__How to complete this task__.
Show every line below where "SourceSite" appears.

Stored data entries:
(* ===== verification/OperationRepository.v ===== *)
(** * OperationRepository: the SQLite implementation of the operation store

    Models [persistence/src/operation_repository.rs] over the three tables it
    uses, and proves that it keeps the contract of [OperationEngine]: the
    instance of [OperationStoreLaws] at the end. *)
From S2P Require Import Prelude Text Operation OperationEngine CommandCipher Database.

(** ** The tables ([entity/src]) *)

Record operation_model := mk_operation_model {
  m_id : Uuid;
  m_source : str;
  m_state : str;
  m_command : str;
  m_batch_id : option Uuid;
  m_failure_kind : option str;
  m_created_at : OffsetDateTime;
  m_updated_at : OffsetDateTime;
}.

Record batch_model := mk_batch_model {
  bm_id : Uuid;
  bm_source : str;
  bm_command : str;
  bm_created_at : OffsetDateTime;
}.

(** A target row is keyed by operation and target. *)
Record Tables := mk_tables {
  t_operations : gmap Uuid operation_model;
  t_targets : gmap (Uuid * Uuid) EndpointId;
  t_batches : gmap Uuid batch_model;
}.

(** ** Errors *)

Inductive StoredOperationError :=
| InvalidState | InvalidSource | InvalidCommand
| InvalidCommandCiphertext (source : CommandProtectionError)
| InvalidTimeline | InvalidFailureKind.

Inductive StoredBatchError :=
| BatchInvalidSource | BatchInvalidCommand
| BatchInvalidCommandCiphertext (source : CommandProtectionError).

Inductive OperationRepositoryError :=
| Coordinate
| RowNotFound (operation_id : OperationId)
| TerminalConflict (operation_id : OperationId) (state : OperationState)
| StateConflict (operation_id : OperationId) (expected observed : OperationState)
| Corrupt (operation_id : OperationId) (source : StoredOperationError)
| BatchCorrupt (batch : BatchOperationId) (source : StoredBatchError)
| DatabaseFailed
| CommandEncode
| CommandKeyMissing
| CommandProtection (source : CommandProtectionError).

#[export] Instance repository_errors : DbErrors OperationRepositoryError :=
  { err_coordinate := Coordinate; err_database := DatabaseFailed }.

---

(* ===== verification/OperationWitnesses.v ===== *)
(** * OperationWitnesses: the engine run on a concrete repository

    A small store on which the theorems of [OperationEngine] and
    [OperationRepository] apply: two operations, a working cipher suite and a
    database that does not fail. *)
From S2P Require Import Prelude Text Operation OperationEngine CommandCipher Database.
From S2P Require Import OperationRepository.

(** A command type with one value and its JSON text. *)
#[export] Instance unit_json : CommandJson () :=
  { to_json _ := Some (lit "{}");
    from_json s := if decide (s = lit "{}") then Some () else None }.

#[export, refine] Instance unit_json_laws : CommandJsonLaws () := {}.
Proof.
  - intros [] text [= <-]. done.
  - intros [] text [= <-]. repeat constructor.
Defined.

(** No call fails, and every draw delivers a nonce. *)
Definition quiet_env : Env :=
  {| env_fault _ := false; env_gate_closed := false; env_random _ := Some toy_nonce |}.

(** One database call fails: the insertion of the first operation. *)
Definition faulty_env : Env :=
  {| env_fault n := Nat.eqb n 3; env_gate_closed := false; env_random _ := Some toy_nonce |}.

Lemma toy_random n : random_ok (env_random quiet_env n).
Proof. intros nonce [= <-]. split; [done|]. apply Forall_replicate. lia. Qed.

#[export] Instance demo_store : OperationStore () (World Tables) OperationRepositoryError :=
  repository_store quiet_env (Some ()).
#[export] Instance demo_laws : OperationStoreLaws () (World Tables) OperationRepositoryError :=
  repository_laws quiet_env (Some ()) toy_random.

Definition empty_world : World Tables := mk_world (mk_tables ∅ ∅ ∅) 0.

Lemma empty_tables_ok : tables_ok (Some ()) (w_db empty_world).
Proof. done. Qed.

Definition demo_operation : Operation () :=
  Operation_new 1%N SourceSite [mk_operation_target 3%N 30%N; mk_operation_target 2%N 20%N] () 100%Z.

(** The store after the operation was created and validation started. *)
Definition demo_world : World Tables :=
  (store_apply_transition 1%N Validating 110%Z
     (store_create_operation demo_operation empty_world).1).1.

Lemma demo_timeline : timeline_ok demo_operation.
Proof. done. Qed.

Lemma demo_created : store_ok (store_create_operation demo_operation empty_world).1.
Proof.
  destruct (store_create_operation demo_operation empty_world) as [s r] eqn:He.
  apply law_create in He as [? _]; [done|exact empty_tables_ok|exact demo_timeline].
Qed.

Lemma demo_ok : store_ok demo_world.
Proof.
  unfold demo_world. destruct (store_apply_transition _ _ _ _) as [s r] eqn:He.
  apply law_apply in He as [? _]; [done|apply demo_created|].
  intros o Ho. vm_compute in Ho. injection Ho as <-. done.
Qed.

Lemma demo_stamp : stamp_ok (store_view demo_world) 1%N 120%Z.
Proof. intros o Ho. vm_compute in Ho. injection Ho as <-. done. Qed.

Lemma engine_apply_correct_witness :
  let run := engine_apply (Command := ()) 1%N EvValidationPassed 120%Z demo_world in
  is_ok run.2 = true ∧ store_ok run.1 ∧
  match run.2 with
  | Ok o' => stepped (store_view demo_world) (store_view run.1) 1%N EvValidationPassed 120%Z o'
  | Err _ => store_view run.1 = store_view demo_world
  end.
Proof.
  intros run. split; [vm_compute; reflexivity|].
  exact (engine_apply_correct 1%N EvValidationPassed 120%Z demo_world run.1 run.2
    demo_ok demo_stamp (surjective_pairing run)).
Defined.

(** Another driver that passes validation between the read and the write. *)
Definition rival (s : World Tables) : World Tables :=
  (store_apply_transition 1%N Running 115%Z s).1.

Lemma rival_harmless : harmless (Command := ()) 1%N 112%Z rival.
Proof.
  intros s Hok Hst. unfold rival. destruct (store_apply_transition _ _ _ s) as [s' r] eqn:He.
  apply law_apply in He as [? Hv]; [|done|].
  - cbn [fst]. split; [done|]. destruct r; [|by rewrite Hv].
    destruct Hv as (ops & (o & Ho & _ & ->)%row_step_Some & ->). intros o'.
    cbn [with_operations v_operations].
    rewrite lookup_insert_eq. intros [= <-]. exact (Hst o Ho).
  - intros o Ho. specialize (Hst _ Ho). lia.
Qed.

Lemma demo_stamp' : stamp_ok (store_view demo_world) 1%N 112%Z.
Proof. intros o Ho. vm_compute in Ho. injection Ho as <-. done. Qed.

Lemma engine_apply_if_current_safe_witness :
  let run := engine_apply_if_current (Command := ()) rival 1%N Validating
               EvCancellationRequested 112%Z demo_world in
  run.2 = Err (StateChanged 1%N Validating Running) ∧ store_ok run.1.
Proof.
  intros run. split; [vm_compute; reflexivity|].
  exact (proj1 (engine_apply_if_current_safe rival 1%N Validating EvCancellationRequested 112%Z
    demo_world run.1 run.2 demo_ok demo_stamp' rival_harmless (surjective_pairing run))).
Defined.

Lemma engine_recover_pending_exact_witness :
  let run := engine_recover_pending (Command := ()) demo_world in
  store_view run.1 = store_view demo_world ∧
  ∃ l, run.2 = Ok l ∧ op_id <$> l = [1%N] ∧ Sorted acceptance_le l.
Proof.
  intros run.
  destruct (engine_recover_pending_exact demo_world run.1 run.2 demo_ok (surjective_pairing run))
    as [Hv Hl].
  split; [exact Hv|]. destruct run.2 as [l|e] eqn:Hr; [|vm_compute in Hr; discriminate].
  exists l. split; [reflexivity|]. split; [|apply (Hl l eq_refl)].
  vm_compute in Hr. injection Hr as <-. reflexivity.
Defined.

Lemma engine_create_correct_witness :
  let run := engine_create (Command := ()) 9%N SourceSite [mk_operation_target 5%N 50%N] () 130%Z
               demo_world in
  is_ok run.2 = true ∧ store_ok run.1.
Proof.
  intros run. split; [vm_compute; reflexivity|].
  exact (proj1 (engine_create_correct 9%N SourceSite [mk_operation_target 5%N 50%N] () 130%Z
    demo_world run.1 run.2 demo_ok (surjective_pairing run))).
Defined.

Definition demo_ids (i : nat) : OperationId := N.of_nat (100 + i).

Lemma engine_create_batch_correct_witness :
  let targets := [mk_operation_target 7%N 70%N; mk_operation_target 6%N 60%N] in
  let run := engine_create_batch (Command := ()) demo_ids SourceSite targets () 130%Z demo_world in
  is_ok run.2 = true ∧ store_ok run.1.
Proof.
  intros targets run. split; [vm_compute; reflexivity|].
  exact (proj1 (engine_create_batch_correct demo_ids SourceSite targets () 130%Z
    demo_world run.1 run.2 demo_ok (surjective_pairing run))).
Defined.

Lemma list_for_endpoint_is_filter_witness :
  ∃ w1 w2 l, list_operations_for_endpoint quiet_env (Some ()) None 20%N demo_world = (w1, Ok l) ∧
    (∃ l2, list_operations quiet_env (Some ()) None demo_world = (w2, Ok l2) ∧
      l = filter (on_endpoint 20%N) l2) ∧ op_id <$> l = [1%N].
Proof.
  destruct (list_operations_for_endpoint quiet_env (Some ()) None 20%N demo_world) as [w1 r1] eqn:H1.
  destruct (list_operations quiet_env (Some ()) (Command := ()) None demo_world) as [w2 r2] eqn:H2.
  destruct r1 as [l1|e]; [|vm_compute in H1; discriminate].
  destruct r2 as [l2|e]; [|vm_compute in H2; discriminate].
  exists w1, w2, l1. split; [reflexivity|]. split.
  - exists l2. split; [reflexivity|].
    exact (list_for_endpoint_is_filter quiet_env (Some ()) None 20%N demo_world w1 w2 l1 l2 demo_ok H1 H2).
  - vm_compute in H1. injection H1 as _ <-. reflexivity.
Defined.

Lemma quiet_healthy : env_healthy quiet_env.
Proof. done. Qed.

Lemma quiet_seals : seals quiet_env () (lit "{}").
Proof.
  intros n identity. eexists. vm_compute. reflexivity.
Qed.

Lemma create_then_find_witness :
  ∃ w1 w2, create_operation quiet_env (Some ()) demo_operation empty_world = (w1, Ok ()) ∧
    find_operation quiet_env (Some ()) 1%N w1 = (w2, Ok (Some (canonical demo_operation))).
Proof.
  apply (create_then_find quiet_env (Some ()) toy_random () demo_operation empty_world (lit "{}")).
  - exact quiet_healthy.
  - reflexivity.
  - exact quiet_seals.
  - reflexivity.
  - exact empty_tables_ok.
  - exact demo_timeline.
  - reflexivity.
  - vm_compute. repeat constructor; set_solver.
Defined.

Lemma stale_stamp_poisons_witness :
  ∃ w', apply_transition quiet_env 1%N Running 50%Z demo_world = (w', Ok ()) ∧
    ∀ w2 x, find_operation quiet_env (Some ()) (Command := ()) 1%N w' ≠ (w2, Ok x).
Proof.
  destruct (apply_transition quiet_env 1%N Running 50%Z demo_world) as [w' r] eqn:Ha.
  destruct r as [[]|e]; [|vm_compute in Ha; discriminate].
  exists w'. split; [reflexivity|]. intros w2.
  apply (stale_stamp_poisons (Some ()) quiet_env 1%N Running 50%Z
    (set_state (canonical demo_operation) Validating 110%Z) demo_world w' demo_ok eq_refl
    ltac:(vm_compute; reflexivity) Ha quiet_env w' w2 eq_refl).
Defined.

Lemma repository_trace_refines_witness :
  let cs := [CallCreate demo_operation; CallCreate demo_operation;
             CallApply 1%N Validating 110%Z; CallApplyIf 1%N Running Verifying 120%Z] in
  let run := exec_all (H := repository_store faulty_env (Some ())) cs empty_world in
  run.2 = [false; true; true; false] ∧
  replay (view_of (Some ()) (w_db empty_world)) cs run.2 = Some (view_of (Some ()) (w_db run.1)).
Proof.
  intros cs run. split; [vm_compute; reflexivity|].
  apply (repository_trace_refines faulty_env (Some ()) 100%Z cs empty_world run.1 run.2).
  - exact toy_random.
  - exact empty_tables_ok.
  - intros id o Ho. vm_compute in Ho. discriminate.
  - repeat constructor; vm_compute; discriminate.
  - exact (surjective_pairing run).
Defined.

__Result below__.
  Operation_new 1%N SourceSite [mk_operation_target 3%N 30%N; mk_operation_target 2%N 20%N] () 100%Z.
  let run := engine_create (Command := ()) 9%N SourceSite [mk_operation_target 5%N 50%N] () 130%Z
  exact (proj1 (engine_create_correct 9%N SourceSite [mk_operation_target 5%N 50%N] () 130%Z
  let run := engine_create_batch (Command := ()) demo_ids SourceSite targets () 130%Z demo_world in
  exact (proj1 (engine_create_batch_correct demo_ids SourceSite targets () 130%Z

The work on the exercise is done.